Imagine this. It's a humid Tuesday evening. You're hurrying down a crowded sidewalk to catch your train home from the office. The low sun is almost dizzying. Your mind is consumed with thoughts of your latest work projects, making it home on time to take the dog out, and the sweaty shirt sticking to your back underneath your blazer. But then your foot catches on a curb and you fall onto the sidewalk. You throw out your hands just in time to catch yourself, but a sharp pain mingles with the burn of the asphalt. You blink away the shock to find that you landed palm down on a shard of broken glass, the jagged edge sliced into the heel of your left hand. You scramble to your feet. The cut isn't bleeding much, so you dig some napkins out of your bag to cover it up and focus on squeezing through the crowd to make your train. Luckily, the journey home is relatively short. At home, you bundle your palm and gauze and try to ignore the momentary twinges of pain. But after a couple of days of using your phone one-handed, you start to feel strange. Is it just the summer heat or are you starting to get feverish?

When you unwrap the cut on your hand, you find it swollen. It's throbbing and hot to the touch. Is this an infection? You were hoping it would clear up on its own. After all, it's just a small cut, but you're feeling warmer, clammer. Two more days go by before you make it to the doctor. The exam room is filled with a sharp, familiar medical smell, a mixture of latex, rubbing alcohol, and nose burning, heavy duty floor cleaner. Finally, the doctor comes in. You wits as she unwraps your bandage and swab a fluid sample from your tender wound. She tells you the test will take up to three days to come back. The wound is certainly infected, but they're going to grow bacteria from the sample in a lab to see what the infection is. Though the doctor sternly reminds you to wash and tend your wounds more thoroughly in the future and not to delay coming to the doctor next time, she also assures you that most infections are very treatable. You aren't particularly worried. After all, it's just a small cut. You take some medicine for your fever and go home. The next day, you wake up with chills.

Anxiety starts to seep in. It's a balmy Sunday, but you feel feverish enough to stay in bed with a fan pointed directly at your face, dozing off. You're jolted awake by the harsh buzzing of the phone on your nightstand. When you hear the doctor's voice on the phone, she sounds urgent. She wants you to come back in right away. Back on the cold table of the exam room, your doctor tells you that your infection is caused by MRSA. The name rings a bell, maybe from something you saw on TV, but you aren't sure exactly what it is. The word still makes you nauseous. The doctor starts rattling off an explanation. Mrsa is a type of staph infection. It's difficult to treat since it can be resistant to many antibiotics.
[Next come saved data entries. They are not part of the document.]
(** * bubbles: the pointer-trail sketch (src/components/gui.ts)

    A shallow embedding of the [Sketch] class: the frame clock, the mouse
    tracker, the pointer-trail buffer, the uniform feed and the resize
    handler, over an explicit JavaScript object store.

    - JavaScript numbers are IEEE binary64 ([float]), round to nearest even.
      The code is embedded once, over the interface [Number] of the literals
      and operations it uses; what depends only on the data flow is proved
      for any carrier, and what depends on the arithmetic is proved for
      binary64, from its specification ([SpecFloat], [FloatAxioms]).
    - [THREE.Vector2] objects and the trail array live in a store ([Heap]);
      fields of the sketch and of the uniforms hold references, so that the
      sharing of the array between [this.pointerTrail] and
      [uniforms.uPointerTrail.value] is the sharing of one location.
    - A method is a function [Sketch -> option Sketch]; [None] is a thrown
      [TypeError] (a property read on [undefined]). *)

From Stdlib Require Import ZArith QArith Qpower Qabs Lia Floats.
From stdpp Require Import base option list gmap numbers.

#[local] Set Warnings "-inexact-float".
#[local] Open Scope nat_scope.

(** ** Numbers *)

Declare Scope num_scope.
Delimit Scope num_scope with num.

Class Number (num : Type) : Type := {
  num_0 : num;                      (* the literal 0 *)
  num_1 : num;                      (* the literal 1 *)
  num_2 : num;                      (* the literal 2 *)
  num_0_01 : num;                   (* the literal 0.01 *)
  num_add : num -> num -> num;
  num_sub : num -> num -> num;
  num_mul : num -> num -> num;
  num_div : num -> num -> num;
  num_neg : num -> num
}.

Infix "+" := num_add : num_scope.
Infix "-" := num_sub : num_scope.
Infix "*" := num_mul : num_scope.
Infix "/" := num_div : num_scope.
Notation "- a" := (num_neg a) : num_scope.

(** IEEE 754 binary64, round to nearest even: the JavaScript number type. *)
#[export] Instance float_Number : Number float := {|
  num_0 := 0%float;
  num_1 := 1%float;
  num_2 := 2%float;
  num_0_01 := 0.01%float;
  num_add := PrimFloat.add;
  num_sub := PrimFloat.sub;
  num_mul := PrimFloat.mul;
  num_div := PrimFloat.div;
  num_neg := PrimFloat.opp
|}.

(** ** Plain records of the host and of three.js *)

(** [THREE.Vector2]: the two fields the sketch reads and writes. *)
Module Vector2.
Record t (num : Type) : Type := make { x : num; y : num }.
Arguments make {num} _ _.
Arguments x {num} _.
Arguments y {num} _.
End Vector2.

(** The module-level constant [device]. *)
Module Device.
Record t (num : Type) : Type :=
  make { width : num; height : num; pixelRatio : num }.
Arguments make {num} _ _ _.
Arguments width {num} _.
Arguments height {num} _.
Arguments pixelRatio {num} _.
End Device.

(** The result of [canvas.getBoundingClientRect()]. *)
Module DOMRect.
Record t (num : Type) : Type :=
  make { left : num; top : num; width : num; height : num }.
Arguments make {num} _ _ _ _.
Arguments left {num} _.
Arguments top {num} _.
Arguments width {num} _.
Arguments height {num} _.
End DOMRect.

(** References into the object store. *)
Definition loc : Type := nat.

(** The [uniforms] object built by [addGeometry]; three.js keeps the object
  it is given, so both materials and the sketch see this one record.
  [time] holds a number, the two others hold references. *)
Module Uniforms.
Record t (num : Type) : Type :=
  make { time : num; uResolution : loc; uPointerTrail : loc }.
Arguments make {num} _ _ _.
Arguments time {num} _.
Arguments uResolution {num} _.
Arguments uPointerTrail {num} _.
End Uniforms.

(** The events the sketch listens to. *)
Inductive EventType : Type := resize_event | mousemove_event.

#[export] Instance EventType_eq_dec : EqDecision EventType.
Proof. solve_decision. Defined.

Section SketchModel.
Context {num : Type} `{Number num}.

#[local] Open Scope num_scope.

(** *** The object store *)

Inductive object : Type :=
| ObjVector2 (v : Vector2.t num)
| ObjArray (elems : list loc).

Record Heap : Type := { cells : gmap loc object; next : loc }.

Definition empty_heap : Heap := {| cells := ∅; next := 0%nat |}.

(** [new C(...)]: a fresh location. *)
Definition alloc (o : object) (h : Heap) : loc * Heap :=
  (next h, {| cells := <[next h := o]> (cells h); next := S (next h) |}).

Definition store (l : loc) (o : object) (h : Heap) : Heap :=
  {| cells := <[l := o]> (cells h); next := next h |}.

Definition getVector2 (l : loc) (h : Heap) : option (Vector2.t num) :=
  match cells h !! l with
  | Some (ObjVector2 v) => Some v
  | _ => None
  end.

Definition getArray (l : loc) (h : Heap) : option (list loc) :=
  match cells h !! l with
  | Some (ObjArray elems) => Some elems
  | _ => None
  end.

(** [a[i]] followed by a property access: [undefined] throws. *)
Definition index (a : loc) (i : nat) (h : Heap) : option loc :=
  elems ← getArray a h; elems !! i.

(** [dst.copy(src)]: [this.x = v.x; this.y = v.y]. *)
Definition Vector2_copy (dst src : loc) (h : Heap) : option Heap :=
  v ← getVector2 src h;
  _ ← getVector2 dst h;
  Some (store dst (ObjVector2 v) h).

Definition Vector2_set_x (l : loc) (a : num) (h : Heap) : option Heap :=
  v ← getVector2 l h;
  Some (store l (ObjVector2 (Vector2.make a (Vector2.y v))) h).

Definition Vector2_set_y (l : loc) (a : num) (h : Heap) : option Heap :=
  v ← getVector2 l h;
  Some (store l (ObjVector2 (Vector2.make (Vector2.x v) a)) h).

(** [Array.from({length: n}, () => new THREE.Vector2(0, 0))]: the factory
    runs once per index, in index order, so every slot is its own object. *)
Fixpoint alloc_vectors (n : nat) (h : Heap) : list loc * Heap :=
  match n with
  | O => ([], h)
  | S n' =>
      let '(l, h1) := alloc (ObjVector2 (Vector2.make num_0 num_0)) h in
      let '(ls, h2) := alloc_vectors n' h1 in
      (l :: ls, h2)
  end.

Definition Array_from (n : nat) (h : Heap) : loc * Heap :=
  let '(ls, h1) := alloc_vectors n h in alloc (ObjArray ls) h1.

(** The values held by an array of vectors, slot by slot. *)
Definition readArray (a : loc) (h : Heap) : option (list (Vector2.t num)) :=
  elems ← getArray a h; mapM (λ l, getVector2 l h) elems.

(** *** The sketch *)

(** The calls into the host and into three.js that [render] and [onResize]
    make, and the statements of [render], in execution order.  The render
    call carries what the shader program reads at that moment: the [time]
    uniform, the [uResolution] vector and the vectors of [uPointerTrail]. *)
Inductive Effect : Type :=
| StatsBegin
| TimeAdvanced (t : num)
| PointerTrailUpdated
| UniformTimeWritten (t : num)
| ControlsUpdate
| RendererRender (t : num) (resolution : Vector2.t num)
    (trail : list (Vector2.t num))
| StatsEnd
| RequestAnimationFrame
| CameraUpdateProjectionMatrix
| RendererSetSize (w h : num)
| AddEventListener (ty : EventType).

Record Sketch : Type := {
  time : num;
  trailLength : nat;
  pointerTrail : loc;
  mousePosition : loc;
  camera_aspect : num;
  renderer_size : num * num;
  stats : bool;                             (* [this.stats] is defined *)
  planeMesh : option (Uniforms.t num);      (* [planeMesh.material.uniforms] *)
  device : Device.t num;
  heap : Heap;
  listeners : list EventType;
  frames_requested : nat;
  trace : list Effect
}.

Definition set_time (t : num) (s : Sketch) : Sketch :=
  {| time := t; trailLength := trailLength s; pointerTrail := pointerTrail s;
     mousePosition := mousePosition s; camera_aspect := camera_aspect s;
     renderer_size := renderer_size s; stats := stats s;
     planeMesh := planeMesh s; device := device s; heap := heap s;
     listeners := listeners s; frames_requested := frames_requested s;
     trace := trace s |}.

Definition set_camera_aspect (a : num) (s : Sketch) : Sketch :=
  {| time := time s; trailLength := trailLength s;
     pointerTrail := pointerTrail s; mousePosition := mousePosition s;
     camera_aspect := a; renderer_size := renderer_size s; stats := stats s;
     planeMesh := planeMesh s; device := device s; heap := heap s;
     listeners := listeners s; frames_requested := frames_requested s;
     trace := trace s |}.

Definition set_renderer_size (wh : num * num) (s : Sketch) : Sketch :=
  {| time := time s; trailLength := trailLength s;
     pointerTrail := pointerTrail s; mousePosition := mousePosition s;
     camera_aspect := camera_aspect s; renderer_size := wh; stats := stats s;
     planeMesh := planeMesh s; device := device s; heap := heap s;
     listeners := listeners s; frames_requested := frames_requested s;
     trace := trace s |}.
There are only a small handful of medicines that can treat it. The bacteria infected the cut on your hand, and now it's likely in your bloodstream. In the weeks that ensue, your back and forth from the doctor's office struggling with worsening symptoms. A rash creeps across your hand. Your head is pounding and aching constantly. One antibiotic after another proves ineffective, and now you find yourself in the ER with an IV of the strongest antibiotic and a narrowing pool of treatment options.

All from a small cut. This is an example of a so-called super bug, and they're becoming increasingly common. Today, even healthy people are getting sick from bacteria that have evolved to survive our strongest tools, antibiotics. If we continue along this path, these super bugs are only going to get harder to manage. But doctors and researchers are helping to change our course by leaning on the latest tools, even artificial intelligence and machine learning, to understand the problem and find new treatments.
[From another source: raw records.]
(** * heart_simulation: the BPM estimator and the synthetic ECG generators

    A shallow embedding of the numeric core of the application:

    - [calculateStableBPM] and [loadEcgData], of the loader module (the one
      that imports ./ecgGenerator and ECG_CONFIG);
    - [generateRealisticECG], of ./ecgGenerator;
    - [generateECGPoint], the interval-walking generator inside the web
      worker of components/ECGVisualization/ECGVisualization.js.

    Number model.  The estimator is embedded twice.  [Estimator64] is the
    code in its own arithmetic: IEEE 754 binary64, with the operations of
    the Standard Library's [SpecFloat]; what the estimator returns for
    given entry times is stated on it.  [Estimator] reads the same code
    over exact rationals ([Q]), for the properties that do not depend on
    rounding (which error is thrown on which structure of the input, how
    two runs relate, bounds with slack).  The generators call [Math.sin],
    [Math.cos] and [Math.exp]: their numbers are real numbers ([R]), and
    the statements about them are on the quantities that the code itself
    computes, under the positive sampling rate and heart rate for which
    neither NaN nor an infinity arises. *)

From Stdlib Require Import String List Bool Arith ZArith QArith Qround Lia Lqa.
From Stdlib Require Import Reals Psatz.
From Stdlib Require Import Floats.SpecFloat.
Import ListNotations.
Open Scope string_scope.
Open Scope list_scope.

(** ** JavaScript values, errors and the exception monad *)

Module JS.

#[local] Set Warnings "-register-all".

(** What [JSON.parse] can produce, and [undefined] for an absent property. *)
Inductive jsval : Type :=
| VUndefined
| VNull
| VBool (b : bool)
| VNumber (q : Q)
| VString (s : string)
| VObject (props : list (string * jsval))
| VArray (elems : list jsval).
This is Season 3 of Science Will Win, and I'll be your host, Jeremiah Al-Yang. I'm an entrepreneur, investor, and tech industry analyst. I'm passionate about emerging technologies and the way they can shape our world. In past seasons, we covered the science behind gene therapy and oncology. But this season, we're talking artificial intelligence or AI, specifically how AI can help the scientific community overcome one of the greatest challenges facing humanity, antimicrobial resistance, or AMR for short. You might know it as antibiotic resistance or drug resistance. At its core, what we're talking about is the way bacteria evolve to outsmart antibiotics. This makes certain antibiotics, the ones we've been using against certain bacteria for decades, ineffective. This season, we'll hear from researchers, doctors, patients, patient advocates, computer scientists, and AI experts. All of them are on the cutting edge of the fight against antimicrobial resistance. The story you heard at the beginning of the episode is a hypothetical scenario grounded in truth. We see stories like this playing out today, and the data show that they will become even more common. This season is all about how artificial intelligence is helping us tackle antimicrobial resistance. But to understand why AI is helpful and what it can actually do, we first have to understand the problem at hand.
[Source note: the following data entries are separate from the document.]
Lemma findAll_miss_queries_and_caches_witness :
  cacheManager two_recipes !! generateCacheKey 2 1 = None ∧
  data <$> cacheManager (snd (findAll 2 1 two_recipes)) !! generateCacheKey 2 1
    = Some [listed [postres] flan].
Proof.
  split; [reflexivity |].
  pose proof (findAll_miss_queries_and_caches 2 1 two_recipes
                eq_refl eq_refl) as H.
  cbv zeta in H. destruct H as (_ & -> & _). reflexivity.
Defined.

(** ** The cache handling of the writes *)

Lemma invalidate_eq (s : service) : invalidate s = (Ok (), invalidated s).
Proof.
  unfold invalidated, invalidate, bind, gets, ret, deleteCacheByKey,
    cache_del, modify.
  cbn. by destruct (bool_decide (cacheKey s = "")).
Qed.

Lemma invalidated_unfold (s : service) :
  invalidated s =
    if bool_decide (cacheKey s = "") then s
    else with_cacheKey ""
           (with_cacheManager (delete (cacheKey s) (cacheManager s)) s).
Proof.
  unfold invalidated, invalidate, bind, gets, ret, deleteCacheByKey,
    cache_del, modify.
  cbn. by destruct (bool_decide (cacheKey s = "")).
Qed.

Lemma invalidated_cacheKey (s : service) : cacheKey (invalidated s) = "".
Proof.
  rewrite invalidated_unfold. case_bool_decide; done.
Qed.

Lemma invalidated_cacheManager (s : service) :
  cacheManager (invalidated s) =
    if bool_decide (cacheKey s = "") then cacheManager s
    else delete (cacheKey s) (cacheManager s).
Proof. rewrite invalidated_unfold. by case_bool_decide. Qed.

Lemma invalidated_store (s : service) :
  RecipeEntity (invalidated s) = RecipeEntity s ∧
  CategoryEntity (invalidated s) = CategoryEntity s ∧
  console (invalidated s) = console s.
Proof. rewrite invalidated_unfold. by case_bool_decide. Qed.

Lemma invalidated_idemp (s : service) : cacheKey s = "" → invalidated s = s.
Proof.
  intros H. rewrite invalidated_unfold. by rewrite bool_decide_eq_true_2.
Qed.

(** Every entry but the tracked one is left as it was. *)
Lemma invalidated_frame (s : service) (k : string) :
  k ≠ cacheKey s → cacheManager (invalidated s) !! k = cacheManager s !! k.
Proof.
  intros Hk. rewrite invalidated_cacheManager.
  case_bool_decide; [done |]. by rewrite lookup_delete_ne.
Qed.

Ltac outcomes :=
  repeat match goal with
    | |- context [match ?o with Resolved _ => _ | Rejected _ => _ end] =>
        destruct o eqn:?
    end.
Let's take a step back. You're probably familiar with antibiotics. You might be prescribed them when you're sick with a bacterial infection. Then, well, they kill the infection inside of you. But antibiotics, as we know them today, are a relatively new tool. You might have even heard the story of the discovery of penicillin, a magical accident. It's 1928. Alexander Fleming, a physician and microbiologist in the United Kingdom, starts culturing Staphylococcus bacteria in a petri dish. He goes away on vacation and comes back to find that the dish has been contaminated with some mold. This could have meant his experiment is a bust, but he notices something. Where the mold is growing, the bacteria is not. It turns out the mold produced a chemical that kills bacteria. Fleming would call that chemical penicillin.

How do antibiotics work? When you really get down to it, what do they do? It's really pretty simple. An antibiotic will inhibit the bacteria from surviving, and there's different ways to do that.

That's Jay Purdy.

I'm the Vice President and Therapeutic Area Lead in Global Medical Affairs here at Pfizer for antibacterial and antifungal programs.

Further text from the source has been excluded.